Donc en moyenne, toute l’énergie qui est dissipée sous forme de chaleur dans le fil provient en fait du champ électrique qui relance l’électron en permanence. ] Pour comprendre quelle est la quantité totale de chaleur cédée ainsi au métal pour un électron qui va d’un bout à  l’autre du fil, on peut raisonner à partir du travail de la force électrostatique. Vous connaissez peut-être ce qu’on appelle le théorème de l’énergie cinétique : la variation d’énergie est égale au travail des forces, c’est-à -dire le produit des forces multipliée par la distance parcourue.

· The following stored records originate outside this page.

Definition customer_status (env : Env) (la : TimeZone) (st : Store)
    (phone : option string) : StatusResponse * list Issued :=
  match phone with
  | None => (NoPhoneProvided, [])
  | Some raw =>
      if negb (truthy_str phone) then (NoPhoneProvided, [])
      else
        let phoneClean := cleanPhone phone in
        let clause := phone_clause phoneClean in
        match rims st clause with
        | Threw _ => (LookupError (isBusinessHours env la), [ToRims clause])
        | Returned [] =>
            (UnknownCaller (isBusinessHours env la), [ToRims clause])
        | Returned (first :: others) =>
            match sort (by_entry_date env) (first :: others) with
            | [] => (LookupError (isBusinessHours env la), [ToRims clause])
            | mostRecent :: rest =>
                if (1 <? List.length (mostRecent :: rest))%nat then
                  (VerificationNeeded
                     (verification env la raw mostRecent (mostRecent :: rest)),
                   [ToRims clause])
                else
                  let '(payload, sent) :=
                    status_payload env la st mostRecent
                      (pkg_code2 (engine_fields mostRecent)) raw true in
                  (FoundStatus payload, ToRims clause :: sent)
            end
        end
  end.

(** *** POST /api/customer/status-by-id and POST /api/rims/customer-status *)

Inductive ByIdResponse : Type :=
| IdRequired : ByIdResponse
| IdNotFound : ByIdResponse
| IdFound : StatusPayload -> ByIdResponse
| IdError : Error -> ByIdResponse.

(** [customer.pkg_code2 || pkg_code2] *)
Definition code_or (c : Entry) (pkg_code2_param : option string)
  : option string :=
  if truthy_str (pkg_code2 (engine_fields c)) then pkg_code2 (engine_fields c)
  else pkg_code2_param.
(** * aws-ebs-csi-driver-operator: deployment hooks, resource gate, config mirror

    A shallow embedding of [pkg/operator/starter.go].  A deployment hook of
    the Go code takes a pointer to the operator spec and a pointer to the
    deployment, mutates the deployment and returns an error; here a hook is
    a function from the deployment before the call to the deployment after
    the call together with the returned error.  None of the hooks reads the
    operator spec, so it is left out. *)

From Stdlib Require Import ZArith Lia.
From stdpp Require Import base option list strings gmap.

Open Scope string_scope.
Open Scope list_scope.

(** ** Constants of the package *)

Definition defaultNamespace : string := "openshift-cluster-csi-drivers".
Definition infrastructureName : string := "cluster".
Definition cloudConfigNamespace : string := "openshift-config-managed".
Definition cloudConfigName : string := "kube-cloud-config".
Definition caBundleKey : string := "ca-bundle.pem".
Definition hypershiftPriorityClass : string := "hypershift-control-plane".

(** ** Errors

    [fmt.Errorf] with and without a wrapped error, and the two kinds of
    error a lister hands back.  [IsNotFound] follows
    [apierrors.IsNotFound], which looks through wrapping. *)

Inductive error : Type :=
| StatusNotFound (name : string)
| StatusError (msg : string)
| Errorf (msg : string)
| ErrorfW (msg : string) (wrapped : error).

Fixpoint IsNotFound (err : error) : bool :=
  match err with
  | StatusNotFound _ => true
  | ErrorfW _ e => IsNotFound e
  | _ => false
  end.

(** ** Kubernetes objects, restricted to the fields the hooks touch *)

Module EnvVar.
Record t := mk { Name : string; Value : string }.
End EnvVar.

Module VolumeMount.
Record t := mk { Name : string; MountPath : string; ReadOnly : bool }.
End VolumeMount.

Inductive StorageMedium := StorageMediumDefault | StorageMediumMemory.

(** [corev1.VolumeSource] is a struct of pointers, one per kind of source.
    The hooks build the [Secret], [EmptyDir] and [ConfigMap] members;
    [Projected] stands for every member they never write. *)
Module VolumeSource.
Record t := mk {
  Secret : option string;            (* SecretVolumeSource.SecretName *)
  EmptyDir : option StorageMedium;   (* EmptyDirVolumeSource.Medium *)
  ConfigMap : option string;         (* LocalObjectReference.Name *)
  Projected : option string
}.
End VolumeSource.

Module Volume.
Record t := mk { Name : string; VolumeSource : VolumeSource.t }.
Definition setVolumeSource (vs : VolumeSource.t) (v : t) : t := mk (Name v) vs.
End Volume.

(** [resource.MustParse] of a literal; the parsed quantity is kept as the
    literal it was parsed from. *)
Inductive Quantity := MustParse (s : string).

Module Container.
Record t := mk {
  Name : string;
  Image : string;
  ImagePullPolicy : string;
  Command : list string;
  Args : list string;
  Env : list EnvVar.t;
  VolumeMounts : list VolumeMount.t;
  Requests : gmap string Quantity      (* Resources.Requests *)
}.
Definition appendArg (a : string) (c : t) : t :=
  mk (Name c) (Image c) (ImagePullPolicy c) (Command c) (Args c ++ [a])
     (Env c) (VolumeMounts c) (Requests c).
Definition appendEnv (e : EnvVar.t) (c : t) : t :=
  mk (Name c) (Image c) (ImagePullPolicy c) (Command c) (Args c)
     (Env c ++ [e]) (VolumeMounts c) (Requests c).
Definition appendVolumeMount (m : VolumeMount.t) (c : t) : t :=
  mk (Name c) (Image c) (ImagePullPolicy c) (Command c) (Args c)
     (Env c) (VolumeMounts c ++ [m]) (Requests c).
End Container.

Module PodSpec.
Record t := mk {
  Volumes : list Volume.t;
  Containers : list Container.t;
  PriorityClassName : string
}.
Definition setVolumes (vs : list Volume.t) (p : t) : t :=
  mk vs (Containers p) (PriorityClassName p).
Definition setContainers (cs : list Container.t) (p : t) : t :=
  mk (Volumes p) cs (PriorityClassName p).
Definition setPriorityClassName (s : string) (p : t) : t :=
  mk (Volumes p) (Containers p) s.
End PodSpec.

(** [Spec] is [deployment.Spec.Template.Spec]; [Replicas] is the pointer
    to an int32 in [deployment.Spec] (nil is [None]). *)
Module Deployment.
Record t := mk {
  Namespace : string;
  Replicas : option Z;
  Spec : PodSpec.t
}.
Definition setNamespace (ns : string) (d : t) : t := mk ns (Replicas d) (Spec d).
Definition setReplicas (r : option Z) (d : t) : t := mk (Namespace d) r (Spec d).
Definition setSpec (p : PodSpec.t) (d : t) : t := mk (Namespace d) (Replicas d) p.
End Deployment.

Definition DeploymentHookFunc : Type := Deployment.t -> Deployment.t * option error.

(** ** Loops over a slice by index

    [for i := range s { ... s[i] ... }] evaluates [len(s)] once and visits
    the indices [0 .. len(s)-1] in order. *)

Section Range.
Context {A : Type}.

(** A body that rewrites [s[i]] in place ([continue] is the identity). *)
Definition rangeStep (body : A -> A) (s : list A) (i : nat) : list A :=
  match s !! i with
  | Some x => <[i := body x]> s
  | None => s
  end.

Definition rangeUpdate (body : A -> A) (s : list A) : list A :=
  foldl (rangeStep body) s (seq 0 (length s)).

(** A body that rewrites the first [s[i]] satisfying [hit] and then
    returns from the enclosing function: [Some] of the slice after the
    rewrite when the loop returned, [None] when it ran off the end. *)
Fixpoint rangeFirstFrom (hit : A -> bool) (body : A -> A)
    (s : list A) (indices : list nat) : option (list A) :=
  match indices with
  | [] => None
  | i :: rest =>
      match s !! i with
      | Some x =>
          if hit x then Some (<[i := body x]> s)
          else rangeFirstFrom hit body s rest
      | None => rangeFirstFrom hit body s rest
      end
  end.

Definition rangeFirst (hit : A -> bool) (body : A -> A) (s : list A)
    : option (list A) :=
  rangeFirstFrom hit body s (seq 0 (length s)).

(** [for i := range s { if hit(s[i]) { s = append(s[:i], s[i+1:]...); break } }] *)
Fixpoint rangeDeleteFrom (hit : A -> bool) (s : list A) (indices : list nat)
    : list A :=
  match indices with
  | [] => s
  | i :: rest =>
      match s !! i with
      | Some x =>
          if hit x then take i s ++ drop (S i) s
          else rangeDeleteFrom hit s rest
      | None => rangeDeleteFrom hit s rest
      end
  end.

Definition rangeDelete (hit : A -> bool) (s : list A) : list A :=
  rangeDeleteFrom hit s (seq 0 (length s)).
End Range.

(** ** The hosted-topology hooks *)

Definition hostedKubeconfigVolume : Volume.t :=
  Volume.mk "hosted-kubeconfig"
    (VolumeSource.mk (Some "admin-kubeconfig") None None None).

Definition memoryEmptyDir : VolumeSource.t :=
  VolumeSource.mk None (Some StorageMediumMemory) None None.

Definition boundSaTokenBody (v : Volume.t) : Volume.t :=
  if negb (Volume.Name v =? "bound-sa-token") then v
  else Volume.setVolumeSource memoryEmptyDir v.

Definition isMetricsServingCert (v : Volume.t) : bool :=
  Volume.Name v =? "metrics-serving-cert".

(** The first [switch]: the cases with an empty body drop the container. *)
Definition isKubeRbacProxy (name : string) : bool :=
  (name =? "driver-kube-rbac-proxy") || (name =? "provisioner-kube-rbac-proxy")
  || (name =? "attacher-kube-rbac-proxy") || (name =? "resizer-kube-rbac-proxy")
  || (name =? "snapshotter-kube-rbac-proxy").

Definition filterStep (filtered : list Container.t) (c : Container.t)
    : list Container.t :=
  if isKubeRbacProxy (Container.Name c) then filtered else filtered ++ [c].

(** The second [switch]: the cases with an empty body fall out of the
    switch into the appends, the default [continue]s. *)
Definition isCSISidecar (name : string) : bool :=
  (name =? "csi-provisioner") || (name =? "csi-attacher")
  || (name =? "csi-snapshotter") || (name =? "csi-resizer").

Definition kubeconfigArg : string := "--kubeconfig=$(KUBECONFIG)".
Definition kubeconfigEnv : EnvVar.t :=
  EnvVar.mk "KUBECONFIG" "/etc/hosted-kubernetes/kubeconfig".
Definition kubeconfigMount : VolumeMount.t :=
  VolumeMount.mk "hosted-kubeconfig" "/etc/hosted-kubernetes" true.

Definition injectKubeconfig (c : Container.t) : Container.t :=
  Container.appendVolumeMount kubeconfigMount
    (Container.appendEnv kubeconfigEnv
      (Container.appendArg kubeconfigArg c)).

Definition kubeconfigBody (c : Container.t) : Container.t :=
  if isCSISidecar (Container.Name c) then injectKubeconfig c else c.

Definition tokenMinter (hypershiftImage : string) : Container.t :=
  Container.mk "token-minter" hypershiftImage "IfNotPresent"
    ["/usr/bin/control-plane-operator"; "token-minter"]
    ["--service-account-namespace=openshift-cluster-csi-drivers";
     "--service-account-name=aws-ebs-csi-driver-controller-sa";
     "--token-audience=openshift";
     "--token-file=/var/run/secrets/openshift/serviceaccount/token";
     "--kubeconfig=/etc/hosted-kubernetes/kubeconfig"]
    []
    [VolumeMount.mk "bound-sa-token" "/var/run/secrets/openshift/serviceaccount" false;
     VolumeMount.mk "hosted-kubeconfig" "/etc/hosted-kubernetes" true]
    (<["cpu" := MustParse "10m"]> (<["memory" := MustParse "10Mi"]> ∅)).

(** The volume part of the hook, in source order: append the kubeconfig
    volume, turn [bound-sa-token] into an in-memory empty dir, drop the
    first [metrics-serving-cert]. *)
Definition hypershiftVolumes (vols : list Volume.t) : list Volume.t :=
  let vols := vols ++ [hostedKubeconfigVolume] in
  let vols := rangeUpdate boundSaTokenBody vols in
  rangeDelete isMetricsServingCert vols.

(** The container part: filter, inject, append the token minter. *)
Definition hypershiftContainers (hypershiftImage : string)
    (containers : list Container.t) : list Container.t :=
  let filtered := foldl filterStep [] containers in
  let containers := rangeUpdate kubeconfigBody filtered in
  containers ++ [tokenMinter hypershiftImage].

Definition withHypershiftDeploymentHook (isHypershift : bool)
    (hypershiftImage : string) : DeploymentHookFunc :=
  fun deployment =>
    if negb isHypershift then (deployment, None)
    else
      let podSpec :=
        PodSpec.setPriorityClassName hypershiftPriorityClass
          (Deployment.Spec deployment) in
      let podSpec :=
        PodSpec.setVolumes (hypershiftVolumes (PodSpec.Volumes podSpec)) podSpec in
      let podSpec :=
        PodSpec.setContainers
          (hypershiftContainers hypershiftImage (PodSpec.Containers podSpec))
          podSpec in
      (Deployment.setSpec podSpec deployment, None).

(** Off hosted topology the hook is library-go's [WithReplicasHook], which
    is taken as the argument [replicasHook]. *)
Definition withHypershiftReplicasHook (isHypershift : bool)
    (replicasHook : DeploymentHookFunc) : DeploymentHookFunc :=
  if negb isHypershift then replicasHook
  else fun deployment => (Deployment.setReplicas (Some 1%Z) deployment, None).

Definition withNamespaceDeploymentHook (namespace : string) : DeploymentHookFunc :=
  fun deployment => (Deployment.setNamespace namespace deployment, None).

(** ** Cached cluster objects and their listers

    A lister's [Get] returns an object or an error, never both. *)

Module ConfigMap.
Record t := mk { Data : gmap string string }.
End ConfigMap.

Definition ConfigMapNamespaceLister : Type := string -> ConfigMap.t + error.

Module AWSServiceEndpoint.
Record t := mk { Name : string; URL : string }.
End AWSServiceEndpoint.

Module AWSResourceTag.
Record t := mk { Key : string; Value : string }.
End AWSResourceTag.

Module AWSPlatformStatus.
Record t := mk {
  Region : string;
  ServiceEndpoints : list AWSServiceEndpoint.t;
  ResourceTags : list AWSResourceTag.t
}.
End AWSPlatformStatus.

Module PlatformStatus.
Record t := mk { AWS : option AWSPlatformStatus.t }.
End PlatformStatus.

(** [PlatformStatus] is [infra.Status.PlatformStatus]. *)
Module Infrastructure.
Record t := mk { PlatformStatus : option PlatformStatus.t }.
End Infrastructure.

Definition InfrastructureLister : Type := string -> Infrastructure.t + error.

(** The guard shared by the three infrastructure hooks:
    [PlatformStatus == nil || PlatformStatus.AWS == nil]. *)
Definition awsPlatformStatus (infra : Infrastructure.t)
    : option AWSPlatformStatus.t :=
  match Infrastructure.PlatformStatus infra with
  | None => None
  | Some ps => PlatformStatus.AWS ps
  end.

Definition isCSIDriver (c : Container.t) : bool :=
  Container.Name c =? "csi-driver".

Definition setDeploymentVolumes (vs : list Volume.t) (d : Deployment.t)
    : Deployment.t :=
  Deployment.setSpec (PodSpec.setVolumes vs (Deployment.Spec d)) d.

Definition setDeploymentContainers (cs : list Container.t) (d : Deployment.t)
    : Deployment.t :=
  Deployment.setSpec (PodSpec.setContainers cs (Deployment.Spec d)) d.

Definition deploymentVolumes (d : Deployment.t) : list Volume.t :=
  PodSpec.Volumes (Deployment.Spec d).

[PILE Ici le champ électrique est uniforme, la force électrostatique est tout le temps égal à qE, où q est la charge de l’électron, et donc si l’électron parcours une distance L, le travail aura été égal à q fois E fois L. Et donc l’énergie dissipée sous forme de chaleur par le travail de la force électrostatique pour *UN* électron sur le parcours, c’est ça : q fois E fois L. Dans cette expression, E fois L, c’est ça qu’on appelle la tension, souvent notée U.
C’est le travail effectué le long du trajet, par unité de charge. Par unité de charge, ça veut dire que ça n’est pas vraiment une énergie, si on connait la tension, il faudra encore la multiplier par la charge q pour avoir une énergie. Donc une tension, c’est en fait une énergie, un travail effectué, par unité de charge.
] J’ajoute pour ceux qui font de la physique au lycée ou au-delà : on sait que le travail d’une force vient en général modifier une énergie potentielle associée. Et c’est pour ça qu’on appelle aussi parfois la tension : une différence de potentiel. C’est la variation d’énergie potentielle électrostatique entre un point et un autre du circuit, par unité de charge toujours.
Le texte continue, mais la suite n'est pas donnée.